One of the pods immediately began integrity checks to confirm the same data existed on its local disk and on our S3 storage. As a side effect of the previous incident, the pod incorrectly determined that data was missing from the local disk and began sending http requests to our S3 storage to locate the missing data. In fact, the data in question is designed to only reside on local disk and was not supposed to be stored on S3.
The requests failed with 404 errors when the data was not found on S3 (as expected). Every new attempt to retrieve search results generated another request. The rate of requests was high enough to slow down all requests related to search results within the pod’s zone (one out of three total). This led to search results being returned slowly or not at all.
How we fixed it:
We removed the pod from the pool available for receiving and inserting new batches of logs into our data store. The pod continued to return results for previously processed logs.

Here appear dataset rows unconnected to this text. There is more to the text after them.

Lemma graded_yes_or_failed_sublist (n : nat) (docs : list Document) :
  graded_yes_or_failed o n q docs `sublist_of` docs.
Proof.
  revert n. induction docs as [|d rest IH]; intros n; simpl.
  - constructor.
  - destruct (o n (RetrievalGrader q (page_content d))) as [grade|e].
    + destruct (String.eqb grade "yes"); constructor; apply IH.
    + constructor; apply IH.
Qed.

(** A passage whose grading call raises is kept, between what is kept of
    the passages before it and of the passages after it. *)
Lemma graded_yes_or_failed_raise (n : nat) (pre post : list Document)
  (d : Document) (e : Exn) :
  o (n + List.length pre)%nat (RetrievalGrader q (page_content d)) = Raises e ->
  graded_yes_or_failed o n q (pre ++ d :: post) =
    graded_yes_or_failed o n q pre ++
    d :: graded_yes_or_failed o (S (n + List.length pre)) q post.
Proof.
  revert n. induction pre as [|p pre IH]; intros n Hr; simpl in *.
  - rewrite Nat.add_0_r in *. now rewrite Hr.
  - rewrite <- Nat.add_succ_comm in Hr.
    specialize (IH (S n) Hr). rewrite IH.
    rewrite <- Nat.add_succ_comm.
    destruct (o n (RetrievalGrader q (page_content p))) as [grade|e'];
      [destruct (String.eqb grade "yes")|]; reflexivity.
Qed.

End GradeEach.

(** ** The nodes of the self-reflective loop *)

Section Nodes.
Import SelfFlow.
Variable o : Oracle.

Lemma grade_documents_lenient (state : SelfState) (log : list Call) :
  2 <= get_retry_count state ->
  grade_documents state o log =
    (Returns {| retry_count := Some (get_retry_count state);
                question := question state;
                generation := generation state;
                documents := documents state |}, log).
Proof. intros H. unfold grade_documents. retry_cases. reflexivity. Qed.

Lemma grade_documents_strict (state : SelfState) (log : list Call) :
  get_retry_count state < 2 ->
  grade_documents state o log =
    (Returns {| retry_count := Some (get_retry_count state);
                question := question state;
                generation := generation state;
                documents :=
                  graded_yes_or_failed o (List.length log) (question state)
                    (documents state) |},
     log ++ grading_calls (question state) (documents state)).
Proof.
  intros H. unfold grade_documents. retry_cases.
  unfold bind. rewrite grade_each_run. reflexivity.
Qed.

(** The grading stage always returns. *)
Lemma grade_documents_returns (state : SelfState) (log : list Call) :
  exists docs log',
    grade_documents state o log =
      (Returns {| retry_count := Some (get_retry_count state);
                  question := question state;
                  generation := generation state;
                  documents := docs |}, log')
    /\ docs `sublist_of` documents state.
Proof.
  destruct (Z_lt_le_dec (get_retry_count state) 2) as [Hlt|Hge].
  - eexists _, _. split; [now apply grade_documents_strict|].
    apply graded_yes_or_failed_sublist.
  - eexists _, _. split; [now apply grade_documents_lenient|].
    reflexivity.
Qed.

(** What the rewrite stage does, whatever the rewriter answers. *)
Lemma transform_query_run (state : SelfState) (log : list Call) :
  let retry_count := get_retry_count state + 1 in
  let system :=
    if retry_count >=? 2 then SimplerBroaderQuestion else ImprovedQuestion in
  let c := QuestionRewriter system (question state) in
  transform_query state o log =
    (Returns {| retry_count := Some retry_count;
                question :=
                  match o (List.length log) c with
                  | Returns better_question => better_question
                  | Raises _ => question state
                  end;
                generation := generation state;
                documents := documents state |},
     log ++ [c]).
Proof.
  cbv zeta. unfold transform_query. run_monad.
  destruct (o (List.length log) _); reflexivity.
Qed.

(** The generation stage always returns, and never touches anything but
    the answer. *)
Lemma generate_returns (state : SelfState) (log : list Call) :
  exists answer log',
    generate state o log =
      (Returns {| retry_count := Some (get_retry_count state);
                  question := question state;
                  generation := answer;
                  documents := documents state |}, log').
Proof.
  unfold generate. destruct (documents state) as [|d rest]; run_monad.
  - eauto.
  - destruct (o (List.length log) (HubPull rag_prompt_name)) as [p|e]; simpl.
    + destruct (o _ (RagChain p _ _)); simpl; eauto.
    + eauto.
Qed.

Lemma retrieve_run (state : SelfState) (log : list Call) :
  let c := CompareEmbeddings (question state) in
  retrieve state o log =
    (match o (List.length log) c with
     | Returns docs =>
         Returns {| retry_count := Some (get_retry_count state);
                    question := question state;
                    generation := generation state;
                    documents := docs |}
     | Raises e => Raises e
     end, log ++ [c]).
Proof.
  cbv zeta. unfold retrieve. run_monad.
  destruct (o (List.length log) _); reflexivity.
Qed.

End Nodes.

(** ** The edges of the self-reflective loop *)

Section Edges.
Import SelfFlow.

(** C1.  At the edge after document grading: with no passage left and a retry
    count below 3 the edge answers ["transform_query"], which the graph maps
    to the rewrite node; with no passage left and a retry count of 3 or more
    it answers ["generate"]; with at least one passage it answers
    ["generate"], which the graph maps to the generation node. *)
Theorem decide_to_generate_transitions (state : SelfState) :
  (documents state = [] -> get_retry_count state < 3 ->
     decide_to_generate state = "transform_query"
     /\ after_grade_documents (decide_to_generate state)
        = Some node_transform_query)
  /\ (documents state = [] -> 3 <= get_retry_count state ->
     decide_to_generate state = "generate"
     /\ after_grade_documents (decide_to_generate state) = Some node_generate)
  /\ (documents state <> [] ->
     decide_to_generate state = "generate"
     /\ after_grade_documents (decide_to_generate state) = Some node_generate).
Proof.
  unfold decide_to_generate.
  split; [|split].
  - intros -> Hlt. retry_cases. split; reflexivity.
  - intros -> Hge. retry_cases. split; reflexivity.
  - intros Hne. destruct (documents state) as [|d rest]; [congruence|].
    split; reflexivity.
Qed.

Lemma decide_to_generate_transitions_witness :
  decide_to_generate (mkState (Some 2) "q" "" []) = "transform_query"
  /\ decide_to_generate (mkState (Some 3) "q" "" []) = "generate"
  /\ decide_to_generate (mkState None "q" "" [doc_a]) = "generate".
Proof.
  split; [|split].
  - destruct (decide_to_generate_transitions (mkState (Some 2) "q" "" []))
      as (H & _ & _).
    apply H; [reflexivity | cbv; congruence].
  - destruct (decide_to_generate_transitions (mkState (Some 3) "q" "" []))
      as (_ & H & _).
    apply H; [reflexivity | cbv; congruence].
  - destruct (decide_to_generate_transitions (mkState None "q" "" [doc_a]))
      as (_ & _ & H).
    apply H. discriminate.
Defined.

(** C2.  At the edge after generation: with a retry count of 2 or more, or
    with no passage, the edge answers ["useful"] and the log of external calls
    is untouched.  Otherwise the hallucination grader is asked first: on
    ["no"] the edge answers ["not supported"]; on ["yes"] the answer grader is
    asked, and the edge answers ["useful"] on ["yes"] and ["not useful"] on
    ["no"].  The graph maps ["not supported"] to the generation node,
    ["useful"] to the end and ["not useful"] to the rewrite node. *)
Theorem grade_generation_transitions (o : Oracle) (log : list Call)
  (state : SelfState) :
  let edge := grade_generation_v_documents_and_question state o log in
  let hallucination :=
    HallucinationGrader (documents state) (generation state) in
  let answer := AnswerGrader (question state) (generation state) in
  (2 <= get_retry_count state \/ documents state = [] ->
     edge = (Returns "useful", log))
  /\ (get_retry_count state < 2 -> documents state <> [] ->
      (o (List.length log) hallucination = Returns "no" ->
         edge = (Returns "not supported", log ++ [hallucination]))
      /\ (o (List.length log) hallucination = Returns "yes" ->
          (o (S (List.length log)) answer = Returns "yes" ->
             edge = (Returns "useful", log ++ [hallucination; answer]))
          /\ (o (S (List.length log)) answer = Returns "no" ->
             edge = (Returns "not useful", log ++ [hallucination; answer]))))
  /\ after_generate "not supported" = Some node_generate
  /\ after_generate "useful" = Some END
  /\ after_generate "not useful" = Some node_transform_query.
Proof.
  cbv zeta. unfold grade_generation_v_documents_and_question.
  split; [|split; [|repeat split]].
  - intros [Hge | Hnil].
    + retry_cases. reflexivity.
    + rewrite Hnil. simpl. rewrite orb_true_r. reflexivity.
  - intros Hlt Hne. retry_cases.
    destruct (documents state) as [|d rest] eqn:Hdocs; [congruence|].
    simpl. run_monad. split.
    + intros ->. reflexivity.
    + intros ->. simpl. rewrite length_app, Nat.add_1_r. simpl.
      split; intros ->; simpl; now rewrite <- app_assoc.
Qed.

Lemma grade_generation_transitions_witness :
  let grounded := mkState (Some 0) "q" "a" [doc_a] in
  let yes_then_no := fun n : nat => if Nat.eqb n 0 then "yes" else "no" in
  grade_generation_v_documents_and_question
    (mkState (Some 2) "q" "a" [doc_a]) all_raise [] = (Returns "useful", [])
  /\ grade_generation_v_documents_and_question
       grounded (answering (fun _ => "no") self_flow []) []
     = (Returns "not supported", [HallucinationGrader [doc_a] "a"])
  /\ grade_generation_v_documents_and_question
       grounded (answering (fun _ => "yes") self_flow []) []
     = (Returns "useful", [HallucinationGrader [doc_a] "a"; AnswerGrader "q" "a"])
  /\ grade_generation_v_documents_and_question
       grounded (answering yes_then_no self_flow []) []
     = (Returns "not useful",
        [HallucinationGrader [doc_a] "a"; AnswerGrader "q" "a"]).
Proof.
  cbv zeta.
  split; [|split; [|split]].
  - destruct (grade_generation_transitions all_raise []
                (mkState (Some 2) "q" "a" [doc_a])) as (H & _).
    apply H. left. cbv; congruence.
  - destruct (grade_generation_transitions
                (answering (fun _ => "no") self_flow []) []
                (mkState (Some 0) "q" "a" [doc_a])) as (_ & H & _).
    destruct H as (H & _); [cbv; congruence | discriminate |].
    apply H. reflexivity.
  - destruct (grade_generation_transitions
                (answering (fun _ => "yes") self_flow []) []
                (mkState (Some 0) "q" "a" [doc_a])) as (_ & H & _).
    destruct H as (_ & H); [cbv; congruence | discriminate |].
    destruct H as (H & _); [reflexivity |].
    apply H. reflexivity.
  - destruct (grade_generation_transitions
                (answering (fun n : nat => if Nat.eqb n 0 then "yes" else "no")
                   self_flow []) []
                (mkState (Some 0) "q" "a" [doc_a])) as (_ & H & _).
    destruct H as (_ & H); [cbv; congruence | discriminate |].
    destruct H as (_ & H); [reflexivity |].
    apply H. reflexivity.
Defined.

What we are doing to prevent it from happening again:
We marked this pod to remain unavailable for new logs until all previously processed logs on the pod have passed their retention period, whose maximum is 30 days. At that time, the pod will be rebuilt and begin accepting newly submitted logs again.
We’ll fix the logic of our search engine so it doesn’t request data from S3 that is intentionally not stored there. This will prevent the widespread 404 errors that slowed down all searching, should a pod again incorrectly determine it is missing data from its local disk.
We have added alerting and monitoring to detect high latency in search speeds and the average time to compact newly inserted logs.